Despareció. Los tres amigos tuvieron la consideración de esperar a que estuviera lejos para soltar la risa, y tras la risa las agudezas que a competencia descargaron sobre el bendito señor, hasta que le dejaron bien acribillado... Era un progresista platónico y vergonzante que se iba callandito a la Tertulia algunas noches, y desde el rincón donde se sentaba no perdía sílaba de los discursos. Pero sólo gustaba de aquellos que fuesen templados y juiciosos, y si le seducía la sencillez elegante y la diplomática malicia de Olózaga, o la pedestre claridad de Madoz, desde que algún orador fogoso se salía con embozadas invectivas o con palabritas y donaires contrarios a la religión, ya estaba mi hombre desasosegado y fuera de su centro. Se escabullía con disimulo, y abandonaba el local, diciendo para sí:

Estos señores matarán al partido con su imprudencia... La exageración es causa de todos los contratiempos del partido... Nada, no conocen que todo se puede conciliar, el triunfo del partido y la religión de nuestros mayores.

Su inteligencia, según decía Ruiz, era una petrificación, en la cual se veían hasta tres ideas perfectamente conservadas, duras o inmutables como las formas fósiles que un tiempo fueron seres vivos. No tenía vanidad sino para suponerse amigo de célebres personajes, y decía: «Cuando Fermín Caballero y yo nos conocimos en Barajas de Melo...» o bien: «D. Martín me contó tal o cual cosa...», «D. Antonio González me quiso llevar a Londres cuando fue a la embajada»...

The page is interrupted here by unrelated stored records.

(* ===== verification/Memory.v ===== *)
(** * The C allocator

    [malloc] and [free] as the allocation functions of libVig use them.  The
    allocator is a state: the live blocks, the answers it will give (an
    exhausted or refusing allocator returns [NULL]), the next free address and
    the contents of fresh memory, which C leaves indeterminate and which is
    therefore an arbitrary function of the address. *)
From stdpp Require Import base list numbers.
From Stdlib Require Import ZArith Lia.
From S2P Require Import Prelude.

Definition NULL : Z := 0.

Record mem := Mem {
  live : list Z;
  answers : list bool;
  brk : Z;
  junk : Z → Z
}.

(** A computation that uses the allocator; [None] is undefined behaviour. *)
Definition M (A : Type) : Type := mem → option (A * mem).

#[export] Instance M_ret : MRet M := λ A x μ, Some (x, μ).

#[export] Instance M_bind : MBind M := λ A B f c μ,
  match c μ with
  | Some (x, μ') => f x μ'
  | None => None
  end.

Definition malloc (size : Z) : M Z := λ μ,
  match answers μ with
  | true :: rest =>
      Some (brk μ, Mem (brk μ :: live μ) rest (brk μ + Z.max 1 size) (junk μ))
  | _ :: rest => Some (NULL, Mem (live μ) rest (brk μ) (junk μ))
  | [] => Some (NULL, μ)
  end.

(** [free] of a block that is not live is undefined. *)
Fixpoint remove_block (p : Z) (l : list Z) : option (list Z) :=
  match l with
  | [] => None
  | q :: l' => if q =? p then Some l' else cons q <$> remove_block p l'
  end.

Definition free (p : Z) : M unit := λ μ,
  match remove_block p (live μ) with
  | Some l => Some (tt, Mem l (answers μ) (brk μ) (junk μ))
  | None => None
  end.

(** A value computed without the allocator. *)
Definition lift {A} (o : option A) : M A := λ μ,
  match o with Some x => Some (x, μ) | None => None end.

(** The contents of an uninitialised array of [n] elements of [w] bytes at [a]. *)
Definition junk_array (w a n : Z) : M (list Z) := λ μ,
  Some ((λ i, junk μ (a + w * i)) <$> seqZ 0 n, μ).

(** A well-formed allocator never hands out the null address. *)
Definition mem_ok (μ : mem) : Prop := 0 < brk μ.

Lemma zlen_fmap_seqZ {A} (f : Z → A) n : 0 ≤ n → zlen (f <$> seqZ 0 n) = n.
Proof. intros. unfold zlen. rewrite length_fmap, length_seqZ. lia. Qed.

Lemma rd_fmap_seqZ {A} (f : Z → A) n i :
  0 ≤ i < n → rd (f <$> seqZ 0 n) i = Some (f i).
Proof.
  intros. rewrite rd_lookup, list_lookup_fmap by lia.
  assert (seqZ 0 n !! Z.to_nat i = Some i) as ->; [|done].
  apply lookup_seqZ. lia.
Qed.

(** One [malloc]: either it fails and changes only the pending answers, or it
    returns a fresh non-null live block. *)
Lemma malloc_cases size μ :
  mem_ok μ →
  (∃ μ', malloc size μ = Some (NULL, μ') ∧ live μ' = live μ ∧ mem_ok μ') ∨
  (∃ p μ', malloc size μ = Some (p, μ') ∧ p ≠ NULL ∧ live μ' = p :: live μ ∧ mem_ok μ' ∧
     brk μ ≤ p ∧ p + size ≤ brk μ').
Proof.
  intros Hok. unfold malloc, mem_ok, NULL in *. destruct (answers μ) as [|[] rest] eqn:E.
  - left. eauto.
  - right. eexists _, _. split; [done|]. simpl. split_and!; (lia || done).
  - left. eexists. split; [done|]. simpl. auto.
Qed.

Lemma free_head p μ l :
  live μ = p :: l → free p μ = Some (tt, Mem l (answers μ) (brk μ) (junk μ)).
Proof. intros Hl. unfold free. rewrite Hl. simpl. by rewrite Z.eqb_refl. Qed.

(** Freeing a live block. *)
Lemma free_live p μ l :
  live μ ≡ₚ p :: l → ∃ l', free p μ = Some (tt, Mem l' (answers μ) (brk μ) (junk μ)) ∧ l' ≡ₚ l.
Proof.
  intros Hp. unfold free.
  assert (∃ l', remove_block p (live μ) = Some l' ∧ live μ ≡ₚ p :: l') as (l' & -> & Hl').
  { assert (p ∈ live μ) as Hin by (rewrite Hp; by left). clear Hp.
    induction (live μ) as [|q bs IH]; [by apply elem_of_nil in Hin|]. simpl.
    destruct (Z.eqb_spec q p) as [->|Hne]; [by exists bs|].
    destruct IH as (l' & -> & Hl'); [by apply elem_of_cons in Hin as [?|?]|].
    exists (q :: l'). split; [done|]. rewrite Hl'. apply Permutation_swap. }
  exists l'. split; [done|]. rewrite Hl' in Hp. by apply Permutation_cons_inv in Hp.
Qed.

Lemma M_bind_Some {A B} (c : M A) (f : A → M B) μ x μ' :
  c μ = Some (x, μ') → (c ≫= f) μ = f x μ'.
Proof. unfold mbind, M_bind. by intros ->. Qed.

(** Evaluates the next allocator call of a goal of the form [(c ≫= f) μ = _]. *)
Ltac mstep := erewrite M_bind_Some by eassumption; cbn beta.

(** Evaluates a [free] of the most recently allocated live block. *)
Ltac mfree :=
  erewrite M_bind_Some by
    (apply free_head; cbn [live];
     repeat match goal with H : live ?m = _ |- live ?m = _ => rewrite H end; reflexivity);
  cbn beta.

(** Splits on the answer of the allocator to the next request. *)
Ltac mcase :=
  match goal with
  | Hok : mem_ok ?μ |- context [ (malloc ?n ≫= _) ?μ ] =>
      let p := fresh "p" in let μ' := fresh "μ" in
      let Hm := fresh "Hm" in let Hl := fresh "Hlive" in
      let Hn := fresh "Hnz" in let Ho := fresh "Hok" in
      let Hb := fresh "Hlo" in let He := fresh "Hhi" in
      destruct (malloc_cases n μ Hok)
        as [(μ' & Hm & Hl & Ho)|(p & μ' & Hm & Hn & Hl & Ho & Hb & He)]; mstep
  end.

Lemma not_null p : p ≠ NULL → (p =? NULL) = false.
Proof. by intros ?%Z.eqb_neq. Qed.

(** Runs the allocations of a constructor: in each failing branch the blocks
    obtained so far are freed and the live blocks are the initial ones. *)
Ltac malloc_all :=
  repeat (mcase;
    [rewrite Z.eqb_refl; repeat mfree; eexists _, _; split; [reflexivity|]; left;
     split; [reflexivity|]; simpl; congruence
    |rewrite not_null by done]).

(** Evaluates a step that reads the allocator, resp. a lifted computation. *)
Ltac mpure := erewrite M_bind_Some by reflexivity; cbn beta.

Ltac mlift H := erewrite M_bind_Some by (unfold lift; rewrite H; reflexivity); cbn beta.

(** ** Growth

    Computations that do not lower the next free address, so that blocks handed
    out later lie above, and do not write to memory that has not been handed out. *)

Definition grows {A} (c : M A) : Prop :=
  ∀ μ x μ', c μ = Some (x, μ') → brk μ ≤ brk μ' ∧ junk μ' = junk μ.

Lemma grows_ok {A} (c : M A) μ x μ' : grows c → c μ = Some (x, μ') → mem_ok μ → mem_ok μ'.
Proof. unfold mem_ok. intros Hg Hc Hok. apply Hg in Hc as [Hc _]. lia. Qed.

Lemma grows_ret {A} (x : A) : grows (mret x).
Proof. by intros μ y μ' [= <- <-]. Qed.

Lemma grows_bind {A B} (c : M A) (f : A → M B) : grows c → (∀ x, grows (f x)) → grows (c ≫= f).
Proof.
  intros Hc Hf μ y μ'. unfold mbind, M_bind. destruct (c μ) as [[x μ1]|] eqn:E; [|done].
  intros Hy. apply Hc in E as [? ?]. apply Hf in Hy as [? ?]. split; [lia|congruence].
Qed.

Lemma grows_malloc n : grows (malloc n).
Proof.
  intros μ x μ'. unfold malloc.
  destruct (answers μ) as [|[] ?]; intros [= <- <-]; simpl; (split; [lia|done]).
Qed.

Lemma grows_free p : grows (free p).
Proof. intros μ x μ'. unfold free. by destruct (remove_block _ _); intros [= <- <-]. Qed.

Lemma grows_lift {A} (o : option A) : grows (lift o).
Proof. intros μ x μ'. unfold lift. by destruct o; intros [= <- <-]. Qed.

Lemma grows_same {A} (f : mem → A) : grows (λ μ, Some (f μ, μ)).
Proof. by intros μ x μ' [= <- <-]. Qed.

#[export] Hint Resolve grows_ret grows_malloc grows_free grows_lift grows_same : vigor.

(** Follows the structure of an allocation function. *)
Ltac grow :=
  repeat match goal with
  | |- grows (_ ≫= _) => apply grows_bind; [|intros ?]
  | |- grows (if ?b then _ else _) => destruct b
  | |- grows (match ?x with _ => _ end) => destruct x
  | |- grows _ => solve [auto with vigor]
  end.

(** ** Rules for sequences of allocations

    [yields c Q μ]: [c] has defined behaviour in [μ] and ends with a result and a
    memory that satisfy [Q]. *)

Definition yields {B} (c : M B) (Q : B → mem → Prop) (μ : mem) : Prop :=
  ∃ x μ', c μ = Some (x, μ') ∧ Q x μ'.

(** The memory of [μ] some allocations later. *)
Definition later (μ μ' : mem) : Prop := mem_ok μ' ∧ brk μ ≤ brk μ' ∧ junk μ' = junk μ.

Lemma grows_later {A} (c : M A) μ x μ' : grows c → c μ = Some (x, μ') → mem_ok μ → later μ μ'.
Proof. intros Hg Hc Hok. split; [by eapply grows_ok|by eapply Hg]. Qed.

Lemma yields_ret {B} (x : B) (Q : B → mem → Prop) μ : Q x μ → yields (mret x) Q μ.
Proof. intros HQ. by exists x, μ. Qed.

Lemma yields_bind {A B} (c : M A) (k : A → M B) (Q : B → mem → Prop) μ x μ' :
  c μ = Some (x, μ') → yields (k x) Q μ' → yields (c ≫= k) Q μ.
Proof. intros Hc (y & μ2 & Hk & HQ). exists y, μ2. by rewrite (M_bind_Some _ _ _ _ _ Hc). Qed.

Lemma yields_malloc {B} size (k : Z → M B) (Q : B → mem → Prop) μ :
  mem_ok μ → (∀ μ', later μ μ' → yields (k NULL) Q μ') →
  (∀ p μ', p ≠ NULL → brk μ ≤ p → later μ μ' → yields (k p) Q μ') →
  yields (malloc size ≫= k) Q μ.
Proof.
  intros Hok Hf Hs.
  destruct (malloc_cases size μ Hok) as [(μ' & Hm & _)|(p & μ' & Hm & Hp & _ & _ & Hb & _)];
    pose proof (grows_later _ _ _ _ (grows_malloc size) Hm Hok) as Hl;
    (eapply yields_bind; [exact Hm|]); auto.
Qed.

(** A step that depends on the memory it starts in. *)
Lemma yields_here {A B} (c : mem → M A) (k : A → M B) (Q : B → mem → Prop) μ :
  yields (c μ ≫= k) Q μ → yields ((λ μ, c μ μ) ≫= k) Q μ.
Proof. done. Qed.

Era hombre de gran sobriedad, enemigo de las bebidas espirituosas y aun de la horchata de cepas; muy inteligente en aguas; de estos catadores de manantiales que distinguen con admirable paladar el agua de la fuente del Berro de la de Alcubilla, y encuentran diferencias notables entre la de la Encarnación y la del Retiro. Así, en días señalados, se le veía descender al Prado y tomar asiento en el banquillo de una aguadora, de quien era parroquiano, y allí hacerse servir un gran vaso de Cibeles o el Berro, el cual iba bebiendo a sorbos, paladeándolo y gustándolo con más chasqueteo de lengua que si fuera manzanilla de Sanlúcar o amontillado de treinta años. Su pericia en esta materia, con doctas aplicaciones a la Geografía, se mostraba siempre que en su presencia se hablaba de viajes por pueblos o ciudades famosas. Él ilustraba las discusiones diciendo: «¡Oh, Bustarviejo!... ¡pueblo de muy buenas aguas!» y otras veces su desdén de todo lo extranjero encontraba ocasión de enaltecer la patria de este modo: «¡Bah, París!... pueblo donde no se puede beber un triste vaso de agua...».

Desde su edición pequeña de Las Novedades observaba el movimiento político, sin comprender de él más que la superficie bullanguera y la palabrería rutinaria. A veces hallaba en su diario alguna cosa ininteligible, algo que era como los escalofríos y el amargor de boca del cuerpo social y síntoma de su escondida fiebre. Entonces se llevaba el dedo a la frente, afectaba penetración, y risueño, borracho de agua, decía a su consorte:

«Saturna: ¡qué cosas escriben estos haraganes para hacer reír a la gente!».